The list of impressive features goes on and on--built-in speakers and microphone, support for 3.5mm audio inputs, backward compatibility with the Quest 2 library, 12GB RAM, 10 VR/MR sensors, and multiple face tracking sensors allow the Quest Pro to achieve things you won't find anywhere else (without a PC). It’s not cheap, but it offers one of the best VR experiences money can buy.
It might not be receiving the fanfare of the Valve Index, Quest Pro, or PSVR 2, but the Vive Pro 2 has quietly made a name for itself among VR enthusiasts. Much of that is due to its premium display, which offers a 2448 x2448 resolution per eye--putting it ahead of most others in its class.
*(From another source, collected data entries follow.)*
(** ** The command line *)

Module CliFacts.
Import JsString Dom TitleLocator Effects Assembler Injector Pipeline App Runs RunFacts.
Import AssemblerFacts MergeFacts InjectorFacts StageFacts SplitterFacts GeneratePdfFacts.
Import TraceFacts Runs HandlerFacts Cli.
Open Scope js_scope.
#[local] Arguments generateHTML : simpl never.
#[local] Arguments generatePDF : simpl never.
#[local] Arguments getInstance : simpl never.
#[local] Arguments String.append : simpl nomatch.

Lemma replace_not_included pat rep s :
  includes s pat = false → replace pat rep s = s.
Proof.
  induction s as [|a s IH]; simpl.
  - rewrite orb_false_r. by intros ->.
  - intros [-> H]%orb_false_elim. by rewrite IH.
Qed.

Lemma norender_generateHTML env text :
  run_inv (adds (fun e => not_closed e ∧ ∀ which o, e ≠ Rendered which o))
    (generateHTML env text).
Proof.
  unfold generateHTML, getInstance.
  repeat lazymatch goal with
    | |- run_inv _ (bind _ _) => apply run_inv_bind; [apply _| |intros ?]
    | |- run_inv _ (ret _) => apply run_inv_ret; apply _
    | |- run_inv _ (throw _) => apply run_inv_throw; apply _
    | |- run_inv _ get_instance => apply run_inv_get_instance; apply _
    | |- run_inv (adds _) (emit _) => apply adds_emit; by split
    | |- run_inv (adds _) (log _) => apply adds_emit; by split
    | |- run_inv (adds _) (set_page _ _) => apply adds_set_page
    | |- run_inv (adds _) set_instance => apply adds_set_instance
    | |- run_inv _ (match ?x with _ => _ end) => destruct x
    end.
Qed.
(** X4. On a [GET], the query builder returns a descriptor unless a
    searched value has no text, and then throws the exception of that
    value. In the descriptor, [limit] is the [limit] of the query string
    when that is truthy, else the configured [limit] when that is truthy,
    else [undefined]; [offset] is the [offset] of the query string when
    truthy, else [undefined]. Both are passed as they come (a string stays
    a string), and neither filters, searches nor [attributes] change them,
    the [include] list or [returning]. *)
Theorem pagination_of_get (env : Env) :
  let req := env_req env in
  let options := env_options env in
  match buildWhere_descriptor GET env with
  | Ok (q, _) =>
      q_limit q = (if truthy (obj_get (req_query req) "limit")
                   then obj_get (req_query req) "limit"
                   else if truthy (opt_limit options) then opt_limit options else VUndefined)
      /\ q_offset q = (if truthy (obj_get (req_query req) "offset")
                       then obj_get (req_query req) "offset"
                       else VUndefined)
      /\ q_include q = Some (relationships options)
      /\ q_returning q = None
  | Throw e =>
      exists f, In f (search_keys req)
                /\ ToString (own_prop (obj_get (req_query req) "search") f) = Throw e
  end.
Proof.
  intros req options.
  destruct (buildWhere_descriptor GET env) as [[q env'] | e] eqn:Hd.
  - pose proof (descriptor_GET_returned env q env' Hd)
      as (_ & Hlimit & Hoffset & Hinclude & Hreturning & _).
    now repeat split.
  - now apply descriptor_throws in Hd as [_ Hf].
Qed.
(** The fuel [loads] gives is enough: more fuel reads the same. *)
Theorem loads_fuel_enough (s : pystr) (f : nat) :
  (fuel_for s <= f)%nat ->
  scan_once f (skip_ws s) = scan_once (fuel_for s) (skip_ws s).
Proof.
  intros Hf. pose proof (skip_ws_length s) as Hw. unfold fuel_for in *.
  destruct (scan_once (2 * List.length s + 2) (skip_ws s))
    as [[v r]|] eqn:E.
  - destruct (proj1 (scan_fuel _) _ _ _ E) as [_ F]. apply F. lia.
  - destruct (scan_once f (skip_ws s)) as [[v r]|] eqn:E'; [|reflexivity].
    destruct (proj1 (scan_fuel _) _ _ _ E') as [_ F].
    rewrite F in E by lia. discriminate.
Qed.

End JsonFuel.

(** * Properties of the parser *)

Section StripFacts.
Variable p : char -> bool.

Lemma lstrip_by_head_kept (s : pystr) : head_kept p (lstrip_by p s).
Proof.
  induction s as [|c r IH]; simpl; [exact I|].
  destruct (p c) eqn:E; [exact IH | simpl; exact E].
Qed.

Lemma lstrip_by_fixed (l : pystr) : head_kept p l -> lstrip_by p l = l.
Proof.
  destruct l as [|c r]; simpl; [reflexivity|].
  intros ->. reflexivity.
Qed.

Lemma lstrip_by_app_kept (l : pystr) (c : char) :
  p c = false -> exists l', lstrip_by p (l ++ [c]) = l' ++ [c].
Proof.
  intros Hc. induction l as [|x r IH]; simpl.
  - rewrite Hc. exists []. reflexivity.
  - destruct (p x).
    + exact IH.
    + exists (x :: r). reflexivity.
Qed.

Lemma rstrip_by_head_kept (l : pystr) :
  head_kept p l -> head_kept p (rstrip_by p l).
Proof.
  unfold rstrip_by. destruct l as [|c r]; simpl; [intros _; exact I|].
  intros Hc. destruct (lstrip_by_app_kept (rev r) c Hc) as [l' ->].
  rewrite rev_app_distr. simpl. exact Hc.
Qed.

Lemma rstrip_by_idem (l : pystr) :
  rstrip_by p (rstrip_by p l) = rstrip_by p l.
Proof.
  unfold rstrip_by. rewrite rev_involutive.
  rewrite (lstrip_by_fixed (lstrip_by p (rev l))); [reflexivity|].
  apply lstrip_by_head_kept.
Qed.

Lemma strip_by_idem (s : pystr) :
  rstrip_by p (lstrip_by p (rstrip_by p (lstrip_by p s)))
  = rstrip_by p (lstrip_by p s).
Proof.
  rewrite (lstrip_by_fixed (rstrip_by p (lstrip_by p s))).
  - apply rstrip_by_idem.
  - apply rstrip_by_head_kept, lstrip_by_head_kept.
Qed.

End StripFacts.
Not only does it pack in thousands of pixels, but it doubles down with both a 90Hz and 120Hz refresh rate. Combined with its 120-degree field of view, the Vive Pro 2 makes it easy to get immersed in your favorite games. It’s not a standalone device (and you’ll need a PC with at least a GTX 1060), but that’s a small price to pay for just a good-looking device.
Plenty of other high-end features are loaded into the Vive Pro 2 (such as integrated dual microphones and ergonomic controllers), which makes its hefty price tag a bit easier to stomach. So if you don’t mind venturing off the beaten path, consider giving this headset a closer look.
There’s not much to dislike about PSVR 2. Of course, it does require a PS5 (which means you’ll be dropping over $1,000 to use the headset), but aside from that quirk, Sony’s latest venture into VR can hang with the best.
PSVR 2 is a massive leap forward from the original PSVR headset, with 4K HDR visuals, a 110-degree field of view, and Sense technology offering headset feedback, eye tracking, and 3D audio support. You’ll even be treated to radically redesigned controllers, which were built with long play sessions in mind and are equipped with adaptive triggers, haptic feedback, and finger touch detection.
Sony launched PSVR 2 with an impressive library of games, and it’ll only grow more impressive over the next few months. And while you won’t be able to play many of the hit VR games that are available on PC and Quest headsets, you have access to Gran Turismo 7, Horizon: Call of the Mountain, Moss 2, and No Man’s Sky. So if you happen to have a PS5, PSVR 2 might be the best way for you to join the VR community.
Read our PlayStation VR 2 review.
The PlayStation VR headset is compatible with the PS4 as well as backward-compatible PS4 games on PS5, though PS5 owners should instead opt for the PSVR 2.
PlayStation VR offers a 1920x1080 combined resolution, 90-120Hz refresh rate, and a 100-degree field of view. The low resolution and pixel density cause a significant screen-door effect--you see the black space between each pixel. It makes it look like you're viewing the game through a screen door. This can be frustrating for experienced VR users, but with no other VR headset on the PS4, it's an issue you just have to deal with. But where PSVR falls short in its specs, it makes up for in its exclusive games. These titles feature some of the best experiences in VR and are well worth playing if you own it. The PlayStation Move controllers are required for some games--like Farpoint and Concrete Genie--but there are plenty of great titles that use the DualShock 4, including Astro Bot: Rescue Mission and Resident Evil 7: Biohazard.
The PSVR requires the PlayStation Camera for tracking, but thankfully it's included with the headset in most bundles. And if you already own a PlayStation Camera for the PS4, then you're ready to go no matter which version of it you have. The tracking isn't up to par with PC VR options, especially when turning away from the camera, though it does work fine for most gaming. Thankfully, wearing the headset is extremely comfortable, which makes longer sessions much more manageable.